Bat exclusions should be avoided between April 1st and July 31st in Georgia. During this time of year, bat pups are too young to fly and may become trapped and die inside structures. If exclusions must be completed during this maternity period they must be completed by a licensed Nuisance Wildlife Control Operator (see information below).

Have a bigger problem that you can’t handle alone?

You may need to hire a Nuisance Wildlife Control Operator if you have a large number of bats, a difficult exclusion situation or if you need to exclude bats during the maternity season (April 1st–July 31st), when flightless young may be present.

This is our list of Nuisance Wildlife Control Operators. Trappers are listed by the counties where they are located. Many of these companies have more information online and serve many counties in the state. We suggest you search for companies in your area on the internet and then look for them on the list (or ask them if they are licensed by DNR to work in Georgia). We also suggest you get more than one estimate before you hire a company. Find Nuisance Wildlife Control Operators in your county.

A New Bat Exclusion Guide for Nuisance Wildlife Control Operators (NWCOs)

A recent effort by the White-nose Syndrome (WNS) working group has resulted in a new guidance document, Acceptable Management Practices for Bat Control Activities in Structures in Georgia, A Guide for Nuisance Wildlife Control Operators.

The purpose of this document is to provide consistent Acceptable Management Practices (AMPs) for nuisance wildlife control operators (NWCOs) to reduce impacts on bats during bat control or removal activities in structures. These guidelines were developed in concert among NWCOs, state and federal agencies, private conservation organizations, and the Centers for Disease Control in response to recent catastrophic population declines and changes to the protection status of many bat species due to white-nose syndrome (WNS). These AMPs are recommended for use with all structure-dwelling bat species, regardless of their conservation status.

This document is designed to provide minimum practices for safely addressing human-bat conflicts, while minimizing disturbance to bats and preventing the further spread of WNS. General background information is included on the significance of, threats to, and biology and behavior of bats in order to illustrate the context and justification for these standards.

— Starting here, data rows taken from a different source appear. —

(** How the process ends: [sys.exit(status)], or an exception nobody
    caught, which the interpreter reports with a traceback and status 1. *)
Inductive ProcessEnd :=
| Exited (status : Z)
| Traceback (e : Exn).

Definition exit_status (p : ProcessEnd) : Z :=
  match p with
  | Exited status => status
  | Traceback _ => 1
  end.

(** [main] from the line after [parser.parse_args()] on: [service] is
    [args.service], [env] is [args.env], [dry] is [args.dry_run].  The whole
    of [main], with the command line, is [main_cli] below. *)
Definition main (w : World) (service : option string) (env : string)
    (dry : bool) (t : Trace) : ProcessEnd * Trace :=
  match service with
  | None | Some "" =>
      (Exited 1,
       (t ++ [EvPrint "❌ Error: SERVICE_NAME must be provided via --service or environment variable"])%list)
  | Some svc =>
      match init w svc env dry t with
      | (Raise e, t1) => (Traceback e, t1)
      | (Ok pipeline, t1) =>
          match deploy w pipeline t1 with
          | (Raise e, t2) => (Traceback e, t2)
          | (Ok success, t2) => (Exited (if success then 0 else 1), t2)
          end
      end
  end.

(** What [parser.parse_args()] finds on the command line, read from left
    to right: a request for help ([-h], [--help]) before anything it
    rejects, with the help message it prints (less the final newline);
    something it rejects on its own (an unknown option, an option without
    its value, a positional argument); or the options given, with the value
    of [--service] and of [--env] where they occur.  Whether the value of
    [--env] is one of the [choices] is decided in [main_cli]. *)
Inductive Cli :=
| CliHelp (text : string)
| CliRejected
| CliOptions (service env : option string) (dry_run : bool).

(** [choices=["dev", "staging", "production"]] *)
Definition env_choices : list string := ["dev"; "staging"; "production"].

(** [args.service]: the option, else [os.getenv("SERVICE_NAME")]. *)
Definition cli_service (w : World) (service : option string) : option string :=
  match service with
  | Some v => Some v
  | None => getenv w "SERVICE_NAME"
  end.

(** [args.env]: the option, else [os.getenv("DEPLOY_ENV", "staging")].
    [argparse] checks [choices] for values of the command line only, not
    for the default. *)
Definition cli_env (w : World) (env : option string) : string :=
  match env with
  | Some v => v
  | None => getenv_default w "DEPLOY_ENV" "staging"
  end.

(** [main], from its first line.  [argparse] ends the process itself: with
    status 0 after printing the help, with status 2 after writing the usage
    and the error to standard error, which the trace does not record (like
    the traceback of an uncaught exception). *)
Definition main_cli (w : World) (cli : Cli) (t : Trace) : ProcessEnd * Trace :=
  match cli with
  | CliHelp text => (Exited 0, (t ++ [EvPrint text])%list)
  | CliRejected => (Exited 2, t)
  | CliOptions service env dry =>
      if match env with
         | Some v => existsb (String.eqb v) env_choices
         | None => true
         end
      then main w (cli_service w service) (cli_env w env) dry t
      else (Exited 2, t)
  end.

(** ** Sample worlds, used to run the model on concrete inputs *)

Module Samples.

Definition manifest : yaml :=
  YMap [ ("replicaCount", YInt 2);
         ("image", YMap [ ("repository", YStr "registry.company.com/user-api");
                          ("tag", YStr "0000000");
                          ("pullPolicy", YStr "IfNotPresent") ]);
         ("service", YMap [ ("port", YInt 8080) ]) ].

(** Every command exits 0, every file is there, every request gets 200,
    no environment variable is set. *)
Definition happy : World := {|
  getenv := fun _ => None;
  shell := fun _ _ => Completed (mkShell 0 "ok" "");
  getoutput := fun _ _ => "0123456789abcdef0123456789abcdef01234567";
  path_exists := fun _ _ => true;
  load_yaml := fun _ _ => Parsed manifest;
  http_get := fun _ _ => Response 200 "OK";
  http_post := fun _ _ _ _ => Response 200 "ok";
  now := fun t => Z.of_nat (length t);
  isoformat := fun z => "T+" ++ str_of_Z z
|}.

Definition with_env (vars : list (string * string)) (w : World) : World := {|
  getenv := fun name =>
    match find (fun kv => (fst kv =? name)%string) vars with
    | Some kv => Some (snd kv)
    | None => getenv w name
    end;
  shell := shell w; getoutput := getoutput w; path_exists := path_exists w;
  load_yaml := load_yaml w; http_get := http_get w; http_post := http_post w;
  now := now w; isoformat := isoformat w
|}.

(** Commands starting with [pre] exit with [rc] and the given output. *)
Definition failing (pre : string) (rc : Z) (out err : string) (w : World)
  : World := {|
  getenv := getenv w;
  shell := fun t cmd =>
    if prefix pre cmd then Completed (mkShell rc out err) else shell w t cmd;
  getoutput := getoutput w; path_exists := path_exists w;
  load_yaml := load_yaml w; http_get := http_get w; http_post := http_post w;
  now := now w; isoformat := isoformat w
|}.

(** Running a command that starts with [pre] raises [e]. *)
Definition crashing (pre : string) (e : Exn) (w : World) : World := {|
  getenv := getenv w;
  shell := fun t cmd => if prefix pre cmd then Crashed e else shell w t cmd;
  getoutput := getoutput w; path_exists := path_exists w;
  load_yaml := load_yaml w; http_get := http_get w; http_post := http_post w;
  now := now w; isoformat := isoformat w
|}.

Definition with_files (ex : string -> bool) (ld : string -> LoadResult)
    (w : World) : World := {|
  getenv := getenv w; shell := shell w; getoutput := getoutput w;
  path_exists := fun _ => ex; load_yaml := fun _ => ld;
  http_get := http_get w; http_post := http_post w;
  now := now w; isoformat := isoformat w
|}.

Definition with_http (g : Trace -> string -> HttpResult)
    (p : Trace -> string -> option string -> JsonBody -> HttpResult)
    (w : World) : World := {|
  getenv := getenv w; shell := shell w; getoutput := getoutput w;
  path_exists := path_exists w; load_yaml := load_yaml w;
  http_get := g; http_post := p;
  now := now w; isoformat := isoformat w
|}.

Definition pipeline (env : string) (dry : bool) : Pipeline :=
  mkPipeline "user-api" env dry (YMap []) 0.

End Samples.

(** ** Observations on traces and runs *)

(** Exit status the scan stage reads from its command, the banner having
    been printed; none when running the command raised. *)
Definition scan_returncode (w : World) (self : Pipeline) (image_tag : string)
    (t : Trace) : option Z :=
  match fst (_run_command w self (scan_cmd image_tag) false
               (t ++ [EvPrint ("🔍 Scanning image for vulnerabilities: "
                               ++ image_tag)])%list) with
  | Ok (rc, _) => Some rc
  | Raise _ => None
  end.

(** Responses received by the GET requests of a trace, in order. *)
Definition gets (d : Trace) : list HttpResult :=
  flat_map (fun e => match e with EvHttpGet _ _ r => [r] | _ => [] end) d.

(** Delays slept in a trace, in order. *)
Definition sleeps (d : Trace) : list Z :=
  flat_map (fun e => match e with EvSleep n => [n] | _ => [] end) d.

Definition healthy (r : HttpResult) : bool :=
  match r with
  | Response code _ => code =? 200
  | NetworkError _ => false
  end.

Definition unhealthy (r : HttpResult) : bool := negb (healthy r).

Definition is_http (e : Event) : bool :=
  match e with
  | EvHttpGet _ _ _ | EvHttpPost _ _ _ _ => true
  | _ => false
  end.

(** The HTTP requests of a trace, in order. *)
Definition http_events (d : Trace) : Trace := filter is_http d.

(** The polling pattern of a trace: [true] for a GET, [false] for a sleep. *)
Definition poll_shape (d : Trace) : list bool :=
  flat_map (fun e => match e with
                     | EvHttpGet _ _ _ => [true]
                     | EvSleep _ => [false]
                     | _ => []
                     end) d.

(** The line [_verify_health] prints after an unhealthy attempt. *)
Definition retry_line (max_retries attempt : Z) (res : HttpResult) : string :=
  match res with
  | Response code _ =>
      "⚠️  Health check returned " ++ str_of_Z code ++ ", retrying..."
  | NetworkError e =>
      "⚠️  Health check failed (attempt " ++ str_of_Z (attempt + 1)
      ++ "/" ++ str_of_Z max_retries ++ "): " ++ e
  end.

(** Reading a manifest document. *)
Definition field (k : string) (doc : yaml) : option yaml :=
  match doc with
  | YMap top => dict_get k top
  | _ => None
  end.

Definition subfield (k1 k2 : string) (doc : yaml) : option yaml :=
  match field k1 doc with
  | Some v => field k2 v
  | None => None
  end.





(** The three lines [deploy] prints before its first stage. *)
Definition banner (self : Pipeline) : Trace :=
  [ EvPrint (nl ++ rule60);
    EvPrint ("🚀 Starting deployment for " ++ service_name self ++ " to "
             ++ environment self);
    EvPrint (rule60 ++ nl) ].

Questions About Bats & Human Contact?

If you leave bats alone, they are harmless and very beneficial. However, if you pick up a bat, they are likely to bite. DO NOT handle bats. Very few bats are positive for rabies, but the disease is fatal so anyone who has contact with a bat should seek medical advice. The CDC provides information on when to seek medical attention.

Bat Conservation International also provides great information about Bats and Human Contact on their website.

Watch this video to learn more about Bats and Rabies.

Questions about Bats and Coronavirus? Learn more.

Want to Provide a New Home for Bats?

Many people enjoy the natural pest control provided by bats but would prefer not to share their home with them. You can build or buy a bat house to give them a new place to go.